La Toscana si è dotata con la Legge Regionale 75/2017 di un modello strutturato di partecipazione in sanità a cui noi ci facciamo vanto di partecipare. Il modello purtroppo funziona a singhiozzo e a macchia di leopardo, per vari motivi: da un lato non a tutti è chiaro come interloquire con i diversi livelli di governo, regionale, aziendale, zonale, della sanità toscana, da un altro non vi è sufficiente attenzione da parte di chi governa il Servizio Sanitario Regionale (SSR) nel favorire la partecipazione, e infine un vulnus nella funzionalità del sistema partecipativo sta nell’avere escluso dalla sua costruzione la risorsa più essenziale, la componente umana, professionale, di chi nel SSR lavora, che spesso neppure sa che esiste la partecipazione.
Quindi manca una componente del dialogo, della comunicazione: un altro punto critico, che mina la fruizione del servizio sanitario, quindi lede i diritti degli utenti, dei cittadini.
Punto critico è l’accesso, l’interfaccia tra cittadini e professionisti, e di tutti con il sistema. Mancata condivisione dei dati, applicazioni informatiche create senza tenere conto del punto di vista dell’utenza, medici che considerano essere eccessi burocratici il doversi adeguare a come si dovrebbe lavorare nel 2022, non rendendosi sempre conto di quanto l’informatica e le tecnologie possano essere importanti, se utilizzate propriamente. Se c’è voluto il COVID-19 per ottenere via email o sms le ricette dei farmaci o le richieste di esami, evitando peregrinazioni e code negli studi medici, allora qualcosa si può fare. La privacy, ostacolo allo scambio di informazioni e dati tra medici, tra ospedali, tra regioni diverse, tra sanità pubblica e privata, tra sociale e sanitario, rappresenta un danno maggiore proprio per quel cittadino che si ritiene di tutelare.
Allora l’innovazione: di organizzazione, regole e normative prima che di tecnologie? Si parla di pazienti esperti, certamente esperti e involontarie vittime di inefficienze e superficialità nella gestione del ‘sistema’ sanitario, che dovrebbe essere a tutti gli effetti ‘IL SERVIZIO’ sanitario.
Su questo Cittadinanzattiva vuole vigilare, non come controparte ma come compartecipe di chi deve garantire il diritto alla salute.
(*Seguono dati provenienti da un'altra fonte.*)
(** * gh-codex-agent: a shallow embedding of [src/main.ts]

    The agent watches a GitHub repository for labelled issues, clones the
    repository, lets a reasoning service drive a bounded tool-calling loop
    over the checkout and publishes the result as a pull request.

    The development follows the source file top-down:
    - JavaScript strings as sequences of UTF-16 code units;
    - the pieces of the runtime the program calls ([path], [fs],
      [child_process], [JSON.stringify], [Buffer]) over a small file-system
      model; the program is written against the Node API and its container
      runs it with Bun, so where the two are known to differ the difference
      is a parameter of the world;
    - [safeRun], [openaiLoop], [slug] and the body of [main] in a
      state/exception monad that records every external interaction;
    - the properties of the specification, one theorem each. *)

From Stdlib Require Import ZArith Lia Ascii String.
From stdpp Require Import base option list strings gmap.

Local Open Scope Z_scope.
Set Warnings "-register-all".

(** ** JavaScript strings

    A JavaScript string is a finite sequence of 16-bit code units.  We keep
    the code units as integers; [js] injects an ASCII literal. *)

Abbreviation jsstring := (list Z).

Definition js (s : string) : jsstring :=
  (λ a, Z.of_N (N_of_ascii a)) <$> list_ascii_of_string s.
Arguments js : simpl never.

Definition in_range (lo hi c : Z) : bool := (lo <=? c) && (c <=? hi).

Definition is_high_surrogate (c : Z) : bool := in_range 0xD800 0xDBFF c.
Definition is_low_surrogate (c : Z) : bool := in_range 0xDC00 0xDFFF c.

(** [f] occurs at the very beginning of [s]. *)
Fixpoint startsWith (s f : jsstring) : bool :=
  match f, s with
  | [], _ => true
  | _ :: _, [] => false
  | a :: f', b :: s' => (a =? b) && startsWith s' f'
  end.

(** [String.prototype.includes]: [f] occurs somewhere in [s]. *)
Fixpoint includes (s f : jsstring) : bool :=
  startsWith s f ||
  match s with
  | [] => false
  | _ :: s' => includes s' f
  end.

(** [s.includes("\u0000")]: the string holds a NUL character. *)
Definition has_nul (s : jsstring) : bool := existsb (Z.eqb 0) s.

(** [s.slice(0, n)] for a non-negative constant [n]. *)
Definition slice0 (n : Z) (s : jsstring) : jsstring := take (Z.to_nat n) s.

(** White space and line terminators, as [String.prototype.trim] sees them. *)
Definition is_js_space (c : Z) : bool :=
  in_range 9 13 c || (c =? 32) || (c =? 0xA0) || (c =? 0x1680) ||
  in_range 0x2000 0x200A c || (c =? 0x2028) || (c =? 0x2029) ||
  (c =? 0x202F) || (c =? 0x205F) || (c =? 0x3000) || (c =? 0xFEFF).

Fixpoint trimStart (s : jsstring) : jsstring :=
  match s with
  | c :: t => if is_js_space c then trimStart t else s
  | [] => []
  end.

Definition trim (s : jsstring) : jsstring :=
  reverse (trimStart (reverse (trimStart s))).

(** [parts.join(sep)] *)
Fixpoint join (sep : jsstring) (parts : list jsstring) : jsstring :=
  match parts with
  | [] => []
  | [p] => p
  | p :: rest => p ++ sep ++ join sep rest
  end.

(** [String.prototype.toLowerCase].  ASCII capitals move to their small
    letters.  Outside ASCII only two characters have a lower-case form that
    contains an ASCII letter: KELVIN SIGN (U+212A, to "k") and LATIN CAPITAL
    LETTER I WITH DOT ABOVE (U+0130, to "i" followed by U+0307).  Every other
    code unit above 127 lower-cases to code units above 127; the only caller,
    [slug], treats all of those alike, so they are left in place. *)
Definition lower_unit (c : Z) : jsstring :=
  if in_range 65 90 c then [c + 32]
  else if c =? 0x212A then [107]
  else if c =? 0x130 then [105; 0x307]
  else [c].

Definition toLowerCase (s : jsstring) : jsstring := s ≫= lower_unit.

(** ** [slug] (main.ts, line 288) *)

Definition hyphen : Z := 45.

(** The character class [[a-z0-9]]. *)
Definition is_lower_alnum (c : Z) : bool := in_range 97 122 c || in_range 48 57 c.

(** [.replace(/[^a-z0-9]+/g, "-")]: every maximal run of code units outside
    [[a-z0-9]] becomes one hyphen.  [in_run] tells that the scan is inside
    such a run, whose hyphen has been emitted already. *)
Fixpoint replace_runs (in_run : bool) (s : jsstring) : jsstring :=
  match s with
  | [] => []
  | c :: t =>
      if is_lower_alnum c then c :: replace_runs false t
      else if in_run then replace_runs true t
      else hyphen :: replace_runs true t
  end.

(** [.replace(/(^-|-$)/g, "")]: without the [m] flag [^] matches at index 0
    only and [$] at the end only, so the global replace deletes a hyphen at
    index 0 and then a hyphen in last position of what follows. *)
Definition strip_first_hyphen (s : jsstring) : jsstring :=
  match s with
  | c :: t => if c =? hyphen then t else s
  | [] => []
  end.

Definition strip_last_hyphen (s : jsstring) : jsstring :=
  reverse (strip_first_hyphen (reverse s)).

Definition strip_edge_hyphens (s : jsstring) : jsstring :=
  strip_last_hyphen (strip_first_hyphen s).

Definition slug_cap : Z := 40.

Definition slug (s : jsstring) : jsstring :=
  slice0 slug_cap (strip_edge_hyphens (replace_runs false (toLowerCase s))).

(** ** The Node runtime: UTF-8

    [fs.writeFileSync(p, s, "utf8")] stores the UTF-8 encoding of [s] and
    [fs.readFileSync(p, "utf8")] decodes the stored bytes.  Bytes are
    integers in [0, 255].  A surrogate code unit that is not part of a pair
    is written as U+FFFD, as Node does; the properties that depend on the
    bytes of a written string are stated for well-formed strings, on which
    the runtimes agree.  The decoder replaces every ill-formed sequence by
    U+FFFD and resumes at the first byte it could not use. *)

Definition replacement_char : Z := 0xFFFD.

Definition utf8_of_code_point (cp : Z) : list Z :=
  if cp <? 0x80 then [cp]
  else if cp <? 0x800 then [0xC0 + cp / 64; 0x80 + cp mod 64]
  else if cp <? 0x10000 then
    [0xE0 + cp / 4096; 0x80 + (cp / 64) mod 64; 0x80 + cp mod 64]
  else
    [0xF0 + cp / 262144; 0x80 + (cp / 4096) mod 64;
     0x80 + (cp / 64) mod 64; 0x80 + cp mod 64].

Definition code_point_of_pair (hi lo : Z) : Z :=
  0x10000 + (hi - 0xD800) * 1024 + (lo - 0xDC00).

Fixpoint utf8_encode (s : jsstring) : list Z :=
  match s with
  | [] => []
  | c :: t =>
      if is_high_surrogate c then
        match t with
        | d :: t' =>
            if is_low_surrogate d
            then utf8_of_code_point (code_point_of_pair c d) ++ utf8_encode t'
            else utf8_of_code_point replacement_char ++ utf8_encode t
        | [] => utf8_of_code_point replacement_char
        end
      else if is_low_surrogate c
      then utf8_of_code_point replacement_char ++ utf8_encode t
      else utf8_of_code_point c ++ utf8_encode t
  end.

Definition utf16_of_code_point (cp : Z) : jsstring :=
  if cp <? 0x10000 then [cp]
  else [0xD800 + (cp - 0x10000) / 1024; 0xDC00 + (cp - 0x10000) mod 1024].

Definition is_continuation (b : Z) : bool := in_range 0x80 0xBF b.

(** Admissible second byte after the lead byte [b0] of a three- or
    four-byte sequence (excludes overlong forms, surrogates and code points
    above U+10FFFF). *)
Definition second_byte_ok (b0 b1 : Z) : bool :=
  in_range (if b0 =? 0xE0 then 0xA0 else if b0 =? 0xF0 then 0x90 else 0x80)
           (if b0 =? 0xED then 0x9F else if b0 =? 0xF4 then 0x8F else 0xBF) b1.

Fixpoint utf8_decode (bs : list Z) : jsstring :=
  match bs with
  | [] => []
  | b0 :: r0 =>
      if b0 <? 0x80 then b0 :: utf8_decode r0
      else if in_range 0xC2 0xDF b0 then
        match r0 with
        | b1 :: r1 =>
            if is_continuation b1
            then ((b0 - 0xC0) * 64 + (b1 - 0x80)) :: utf8_decode r1
            else replacement_char :: utf8_decode r0
        | [] => [replacement_char]
        end
      else if in_range 0xE0 0xEF b0 then
        match r0 with
        | b1 :: r1 =>
            if second_byte_ok b0 b1 then
              match r1 with
              | b2 :: r2 =>
                  if is_continuation b2
                  then ((b0 - 0xE0) * 4096 + (b1 - 0x80) * 64 + (b2 - 0x80))
                         :: utf8_decode r2
                  else replacement_char :: utf8_decode r1
              | [] => [replacement_char]
              end
            else replacement_char :: utf8_decode r0
        | [] => [replacement_char]
        end
      else if in_range 0xF0 0xF4 b0 then
        match r0 with
        | b1 :: r1 =>
            if second_byte_ok b0 b1 then
              match r1 with
              | b2 :: r2 =>
                  if is_continuation b2 then
                    match r2 with
                    | b3 :: r3 =>
                        if is_continuation b3
                        then utf16_of_code_point
                               ((b0 - 0xF0) * 262144 + (b1 - 0x80) * 4096 +
                                (b2 - 0x80) * 64 + (b3 - 0x80))
                             ++ utf8_decode r3
                        else replacement_char :: utf8_decode r2
                    | [] => [replacement_char]
                    end
                  else replacement_char :: utf8_decode r1
              | [] => [replacement_char]
              end
            else replacement_char :: utf8_decode r0
        | [] => [replacement_char]
        end
      else replacement_char :: utf8_decode r0
  end.

(** [String.prototype.isWellFormed]: all code units are 16-bit and every
    surrogate belongs to a high/low pair. *)
Fixpoint isWellFormed (s : jsstring) : bool :=
  match s with
  | [] => true
  | c :: t =>
      in_range 0 0xFFFF c &&
      if is_high_surrogate c then
        match t with
        | d :: t' => is_low_surrogate d && isWellFormed t'
        | [] => false
        end
      else negb (is_low_surrogate c) && isWellFormed t
  end.

(** The number of bytes of the UTF-8 form of a string, counted code unit by
    code unit without encoding: one to three bytes for a code unit outside
    the surrogates, four for a pair, and three for a surrogate outside a
    pair, as for the U+FFFD that stands for it. *)
Fixpoint utf8_length (s : jsstring) : Z :=
  match s with
  | [] => 0
  | c :: t =>
      if is_high_surrogate c then
        match t with
        | d :: t' =>
            if is_low_surrogate d then 4 + utf8_length t' else 3 + utf8_length t
        | [] => 3
        end
      else (if c <? 0x80 then 1 else if c <? 0x800 then 2 else 3) + utf8_length t
  end.

(** ** The Node runtime: [path] (POSIX flavour) *)

Definition slash : Z := 47.

(** [s.split("/")] *)
Fixpoint split_slash (s : jsstring) : list jsstring :=
  match s with
  | [] => [[]]
  | c :: t =>
      if c =? slash then [] :: split_slash t
      else match split_slash t with
           | seg :: segs => (c :: seg) :: segs
           | [] => [[c]]
           end
  end.

(** One step of [normalizeString]: [rstack] is the list of segments kept so
    far, last one first.  Empty segments and "." vanish; ".." removes the
    segment before it, and above the start of a relative path it is kept. *)
Definition norm_step (allow_above_root : bool)
    (rstack : list jsstring) (seg : jsstring) : list jsstring :=
  if decide (seg = [] ∨ seg = js ".") then rstack
  else if decide (seg = js "..") then
    match rstack with
    | top :: rest =>
        if decide (top = js "..")
        then (if allow_above_root then seg :: rstack else rstack)
        else rest
    | [] => if allow_above_root then [seg] else []
    end
  else seg :: rstack.

Definition is_absolute (p : jsstring) : bool :=
  match p with c :: _ => c =? slash | [] => false end.

Definition has_trailing_slash (p : jsstring) : bool :=
  match reverse p with c :: _ => c =? slash | [] => false end.

(** [path.normalize] *)
Definition path_normalize (p : jsstring) : jsstring :=
  match p with
  | [] => js "."
  | _ =>
      let abs := is_absolute p in
      let segs := reverse (foldl (norm_step (negb abs)) [] (split_slash p)) in
      match segs with
      | [] => if abs then js "/" else if has_trailing_slash p then js "./" else js "."
      | _ =>
          (if abs then js "/" else []) ++ join (js "/") segs ++
          (if has_trailing_slash p then js "/" else [])
      end
  end.

(** [path.join(a, b)]: the non-empty arguments are glued with "/" and the
    result is normalized. *)
Definition path_join (a b : jsstring) : jsstring :=
  match filter (λ x : jsstring, x ≠ []) [a; b] with
  | [] => js "."
  | parts => path_normalize (join (js "/") parts)
  end.

Fixpoint drop_while (f : Z → bool) (s : jsstring) : jsstring :=
  match s with
  | c :: t => if f c then drop_while f t else s
  | [] => []
  end.

(** [path.dirname]: scanning from the end, skip the trailing slashes and the
    last segment; what precedes the slash found is the result.  The scan
    never looks at index 0. *)
Definition path_dirname (p : jsstring) : jsstring :=
  match p with
  | [] => js "."
  | _ =>
      let after_slashes := drop_while (λ c, c =? slash) (reverse p) in
      match drop_while (λ c, negb (c =? slash)) after_slashes with
      | _ :: ((_ :: _) as rprefix) =>
          if is_absolute p && bool_decide (length rprefix = 1%nat)
          then js "//" else reverse rprefix
      | _ => if is_absolute p then js "/" else js "."
      end
  end.
(** [CountChangeState.update] under positive denominations: the greedy
    breakdown goes out, and the machine moves to waiting exactly when
    nothing is left owing. *)
Lemma CountChangeState_update_spec (fuel : nat) (m : VendingMachine) :
  Forall (λ v, 0 < v) (coin_values m) -> 0 <= change_due m ->
  (Z.to_nat (change_due m) < fuel)%nat ->
  CountChangeState_update fuel m =
    let m1 := set_change_due (residue (coin_values m) (change_due m))
                (emits (ReturnCoin <$> greedy (coin_values m) (change_due m)) m)
    in Ok (if bool_decide (residue (coin_values m) (change_due m) = 0)
           then entered waiting m1 else m1).
Proof.
  intros Hpos Hc Hfuel. unfold CountChangeState_update.
  rewrite return_for_spec by (auto; lia).
  destruct m as [s e a p c d vs o]; simpl in *.
  case_bool_decide; [|reflexivity].
  destruct fuel as [|fuel]; [lia|]. destruct s; reflexivity.
Qed.

(** ** One turn of the event loop, case by case *)

Lemma go_to_state_plain (fuel : nat) (s : StateName) (m : VendingMachine) :
  s = waiting \/ s = add_coins ->
  go_to_state (S fuel) s m = Ok (entered s m).
Proof. intros [-> | ->]; destruct m as [[?|] ? ? ? ? ? ? ?]; reflexivity. Qed.

Lemma go_to_state_deliver_product (fuel : nat) (m : VendingMachine)
    (product_name : string) (product_price : Z) :
  Products.get_product (event m) (products m)
    = Some (product_name, product_price) ->
  printable
    (Money.amount (Money.self_of (Money.subtract product_price (money m)))) ->
  go_to_state (S (S fuel)) deliver_product m =
    let m := entered deliver_product m in
    let m := money_do (Money.subtract product_price) m in
    let m := dispense_product (emit (PrintBuzz product_name) m) in
    let m := emit (PrintRemainingBalance (Money.amount (money m))) m in
    Ok (entered add_coins m).
Proof.
  intros Hp Hfits. destruct m as [[?|] ? ? ? ? ? ? ?]; simpl in *;
    unfold DeliverProductState_on_entry; simpl; rewrite Hp;
    unfold Money.get_formatted; rewrite dollars_printable by done;
    reflexivity.
Qed.

Lemma go_to_state_deliver_product_overflow (fuel : nat) (m : VendingMachine)
    (product_name : string) (product_price : Z) :
  Products.get_product (event m) (products m)
    = Some (product_name, product_price) ->
  ~ printable
      (Money.amount (Money.self_of (Money.subtract product_price (money m)))) ->
  go_to_state (S fuel) deliver_product m = Raise OverflowError.
Proof.
  intros Hp Hfits. destruct m as [[?|] ? ? ? ? ? ? ?]; simpl in *;
    unfold DeliverProductState_on_entry; simpl; rewrite Hp;
    unfold Money.get_formatted; by rewrite dollars_overflow.
Qed.

Lemma coin_exists_true (key : string) (c : Coins.t) (coin : string * Z) :
  Coins.get_coin key c = Some coin -> Coins.coin_exists key c = true.
Proof.
  unfold Coins.get_coin, Coins.coin_exists. intros ->.
  apply bool_decide_eq_true_2. eauto.
Qed.

Lemma coin_exists_false (key : string) (c : Coins.t) :
  Coins.get_coin key c = None -> Coins.coin_exists key c = false.
Proof.
  unfold Coins.get_coin, Coins.coin_exists. intros ->.
  apply bool_decide_eq_false_2. intros [? ?]. discriminate.
Qed.

Lemma product_exists_true (key : string) (p : Products.t)
    (product : string * Z) :
  Products.get_product key p = Some product ->
  Products.product_exists key p = true.
Proof.
  unfold Products.get_product, Products.product_exists. intros ->.
  apply bool_decide_eq_true_2. eauto.
Qed.

Lemma product_exists_false (key : string) (p : Products.t) :
  Products.get_product key p = None -> Products.product_exists key p = false.
Proof.
  unfold Products.get_product, Products.product_exists. intros ->.
  apply bool_decide_eq_false_2. intros [? ?]. discriminate.
Qed.

Lemma tick_waiting_coin (fuel : nat) (ev : string) (m : VendingMachine)
    (coin : string * Z) :
  state m = Some waiting -> Coins.get_coin ev (coins m) = Some coin ->
  tick (S fuel) ev m =
    Ok (update_display
          (entered add_coins (money_do (Money.add coin.2) (set_event ev m)))).
Proof.
  intros Hs Hc. machine m. run_tick.
  rewrite (coin_exists_true _ _ _ Hc), Hc. reflexivity.
Qed.

Lemma tick_add_coins_coin (fuel : nat) (ev : string) (m : VendingMachine)
    (coin : string * Z) :
  state m = Some add_coins -> ev <> "RETURN" ->
  Coins.get_coin ev (coins m) = Some coin ->
  tick fuel ev m =
    Ok (update_display (money_do (Money.add coin.2) (set_event ev m))).
Proof.
  intros Hs Hev Hc. machine m. run_tick.
  rewrite bool_decide_eq_false_2 by done.
  rewrite (coin_exists_true _ _ _ Hc), Hc. reflexivity.
Qed.

Lemma tick_add_coins_return (fuel : nat) (m : VendingMachine) :
  state m = Some add_coins -> printable (Money.amount (money m)) ->
  tick (S fuel) "RETURN" m =
    Ok (update_display
          (blink_change_led 3
             (emit (LogReturningChange (Money.amount (money m)))
                (emit (PrintChangeDue (Money.amount (money m)))
                   (entered count_change
                      (money_do Money.clear
                         (set_change_due (Money.amount (money m))
                            (set_event "RETURN" m)))))))).
Proof.
  intros Hs Hfits. machine m. run_tick.
  unfold CountChangeState_on_entry. simpl.
  rewrite dollars_printable by done. reflexivity.
Qed.

Lemma tick_add_coins_return_overflow (fuel : nat) (m : VendingMachine) :
  state m = Some add_coins -> ~ printable (Money.amount (money m)) ->
  tick (S fuel) "RETURN" m = Raise OverflowError.
Proof.
  intros Hs Hfits. machine m. run_tick.
  unfold CountChangeState_on_entry. simpl.
  by rewrite dollars_overflow.
Qed.

Lemma tick_add_coins_buy (fuel : nat) (ev : string) (m : VendingMachine)
    (product_name : string) (product_price : Z) :
  state m = Some add_coins -> ev <> "RETURN" ->
  Coins.get_coin ev (coins m) = None ->
  Products.get_product ev (products m) = Some (product_name, product_price) ->
  product_price <= Money.amount (money m) ->
  printable (Money.amount (money m) - product_price) ->
  tick (S (S fuel)) ev m =
    let m := entered deliver_product (set_event ev m) in
    let m := money_do (Money.subtract product_price) m in
    let m := dispense_product (emit (PrintBuzz product_name) m) in
    let m := emit (PrintRemainingBalance (Money.amount (money m))) m in
    Ok (update_display (entered add_coins m)).
Proof.
  intros Hs Hev Hc Hp Hle Hfits. destruct m as [? ? [a] ? ? ? ? ?].
  simpl in *. subst. run_tick.
  rewrite bool_decide_eq_false_2 by done.
  rewrite (coin_exists_false _ _ Hc), (product_exists_true _ _ _ Hp), Hp.
  simpl. unfold Money.get_amount. simpl.
  rewrite bool_decide_eq_true_2 by lia.
  unfold DeliverProductState_on_entry. simpl. rewrite Hp.
  unfold money_do, Money.subtract, Money.get_formatted. simpl.
  rewrite bool_decide_eq_true_2 by lia. simpl.
  rewrite dollars_printable by done. reflexivity.
Qed.

Lemma tick_add_coins_buy_overflow (fuel : nat) (ev : string)
    (m : VendingMachine) (product_name : string) (product_price : Z) :
  state m = Some add_coins -> ev <> "RETURN" ->
  Coins.get_coin ev (coins m) = None ->
  Products.get_product ev (products m) = Some (product_name, product_price) ->
  product_price <= Money.amount (money m) ->
  ~ printable (Money.amount (money m) - product_price) ->
  tick (S fuel) ev m = Raise OverflowError.
Proof.
  intros Hs Hev Hc Hp Hle Hfits. destruct m as [? ? [a] ? ? ? ? ?].
  simpl in *. subst. run_tick.
  rewrite bool_decide_eq_false_2 by done.
  rewrite (coin_exists_false _ _ Hc), (product_exists_true _ _ _ Hp), Hp.
  simpl. unfold Money.get_amount. simpl.
  rewrite bool_decide_eq_true_2 by lia.
  unfold DeliverProductState_on_entry. simpl. rewrite Hp.
  unfold money_do, Money.subtract, Money.get_formatted. simpl.
  rewrite bool_decide_eq_true_2 by lia. simpl.
  by rewrite dollars_overflow.
Qed.

Lemma tick_add_coins_short (fuel : nat) (ev : string) (m : VendingMachine)
    (product_name : string) (product_price : Z) :
  state m = Some add_coins -> ev <> "RETURN" ->
  Coins.get_coin ev (coins m) = None ->
  Products.get_product ev (products m) = Some (product_name, product_price) ->
  Money.amount (money m) < product_price ->
  tick fuel ev m =
    Ok (update_display
          (emit (PrintInsufficientFunds product_price (Money.amount (money m)))
             (set_event ev m))).
Proof.
  intros Hs Hev Hc Hp Hlt. machine m. run_tick.
  rewrite bool_decide_eq_false_2 by done.
  rewrite (coin_exists_false _ _ Hc), (product_exists_true _ _ _ Hp), Hp.
  simpl. unfold Money.get_amount.
  rewrite bool_decide_eq_false_2 by lia. reflexivity.
Qed.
Crediamo necessario infine superare il problema della medicina difensiva attraverso lo studio e l’implementazione di nuovi modelli relazionali che, con il supporto della tecnologia, possono consentire una reale presa in carico del paziente e migliorare la qualità di vita dei cittadini, ma anche dei professionisti sanitari.
Un nuovo modello culturale, che coinvolga anche la formazione dei medici, i cui elementi indispensabili siano il protagonismo di tutti, una cultura etica della responsabilità e della presa in carico (o meglio, in cura), la creazione di un nuovo clima di fiducia.